Definition indexOf (this : SortedRangeSet) (key : Z) : result Z :=
  RangeMap.indexOf (map this) key.

Definition size (this : SortedRangeSet) : Z := Js.size (map this).

(** [[Symbol.iterator]()]. *)
Definition iterator (this : SortedRangeSet) : list Range :=
  RangeMap.ranges (map this).

Definition keys (this : SortedRangeSet) : list Z :=
  RangeMap.keys (map this).

(* --------------------------------------------------------------------- *)
(** *** What the set is specified against *)
(* --------------------------------------------------------------------- *)

(** A key lies in one of the ranges. *)
Definition contains (ranges : list Range) (key : Z) : Prop :=
  exists range, range ∈ ranges /\ RangeMap.inRange range key.

(** The class invariant on the ranges of the set: every range has
    [start <= end], and consecutive ranges are in increasing order and
    never adjacent. *)
Definition invariant (ranges : list Range) : Prop :=
  (forall range, range ∈ ranges -> range.1 <= range.2) /\
  (forall (i : nat) previous next,
      ranges !! i = Some previous -> ranges !! S i = Some next ->
      previous.2 + 1 < next.1).

(** The calls a client of either class can make, and what it observes of
    each: a returned value or a thrown error.  [slice] returns a new object;
    as in the test suite, the client goes on with it. *)
Inductive call : Type :=
  | Add (range : ReadonlyRange)
  | Delete (range : ReadonlyRange)
  | Clear
  | Slice (range : ReadonlyRange)
  | Has (key : Z)
  | HasAll (range : ReadonlyRange)
  | HasAny (range : ReadonlyRange)
  | At (index : Z)
  | Get (key : Z)
  | IndexOf (key : Z)
  | Size
  | Iterate
  | Keys.

Inductive observation : Type :=
  | This
  | Undefined
  | Copy
  | Boolean (b : bool)
  | Number (n : Z)
  | RangeOrUndefined (range : option Range)
  | Ranges (ranges : list Range)
  | Numbers (keys : list Z)
  | Thrown (e : error).

Definition observe {A} (wrap : A -> observation) (outcome : result A)
  : observation :=
  match outcome with
  | Ok a => wrap a
  | Throw e => Thrown e
  end.

(** One call on the set of the source. *)
Definition perform (this : SortedRangeSet) (c : call)
  : observation * SortedRangeSet :=
  match c with
  | Add range =>
      match add this range with
      | Ok this' => (This, this')
      | Throw e => (Thrown e, this)
      end
  | Delete range =>
      match delete this range with
      | Ok (deleted, this') => (Boolean deleted, this')
      | Throw e => (Thrown e, this)
      end
  | Clear => (Undefined, clear this)
  | Slice range =>
      match slice this range with
      | Ok copy => (Copy, copy)
      | Throw e => (Thrown e, this)
      end
  | Has key => (observe Boolean (has this key), this)
  | HasAll range => (observe Boolean (hasAll this range), this)
  | HasAny range => (observe Boolean (hasAny this range), this)
  | At index => (RangeOrUndefined (at_ this index), this)
  | Get key => (observe RangeOrUndefined (get this key), this)
  | IndexOf key => (observe Number (indexOf this key), this)
  | Size => (Number (size this), this)
  | Iterate => (Ranges (iterator this), this)
  | Keys => (Numbers (keys this), this)
  end.

(** The same call as the specification words it: made on a map whose
    values are all the placeholder, the value component stripped from what
    the map returns. *)
Definition strip (entry : RangeMap.RangeEntry Zero) : Range := entry.1.

Definition specified (delegate : RangeMap.SortedRangeMap Zero) (c : call)
  : observation * RangeMap.SortedRangeMap Zero :=
  match c with
  | Add range =>
      match RangeMap.set zeroEq delegate range zero with
      | Ok delegate' => (This, delegate')
      | Throw e => (Thrown e, delegate)
      end
  | Delete range =>
      match RangeMap.delete delegate range with
      | Ok (deleted, delegate') => (Boolean deleted, delegate')
      | Throw e => (Thrown e, delegate)
      end
  | Clear => (Undefined, RangeMap.clear delegate)
  | Slice range =>
      match RangeMap.slice delegate range with
      | Ok copy => (Copy, copy)
      | Throw e => (Thrown e, delegate)
      end
  | Has key => (observe Boolean (RangeMap.has delegate key), delegate)
  | HasAll range => (observe Boolean (RangeMap.hasAll delegate range), delegate)
  | HasAny range => (observe Boolean (RangeMap.hasAny delegate range), delegate)
  | At index => (RangeOrUndefined (strip <$> RangeMap.at_ delegate index), delegate)
  | Get key =>
      (observe RangeOrUndefined
         (RangeMap.get delegate key
            ≫= fun entry : option (Range * Zero) => Ok (strip <$> entry)),
       delegate)
  | IndexOf key => (observe Number (RangeMap.indexOf delegate key), delegate)
  | Size => (Number (Js.size delegate), delegate)
  | Iterate => (Ranges (strip <$> RangeMap.entries delegate), delegate)
  | Keys => (Numbers (RangeMap.keys delegate), delegate)
  end.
# # # #
# Activity
Return a word-for-word copy of the lines from the beginning of the listing to the line holding "RangeMap.keys (map this).", both kept.

# Response area
Definition indexOf (this : SortedRangeSet) (key : Z) : result Z :=
  RangeMap.indexOf (map this) key.

Definition size (this : SortedRangeSet) : Z := Js.size (map this).

(** [[Symbol.iterator]()]. *)
Definition iterator (this : SortedRangeSet) : list Range :=
  RangeMap.ranges (map this).

Definition keys (this : SortedRangeSet) : list Z :=
  RangeMap.keys (map this).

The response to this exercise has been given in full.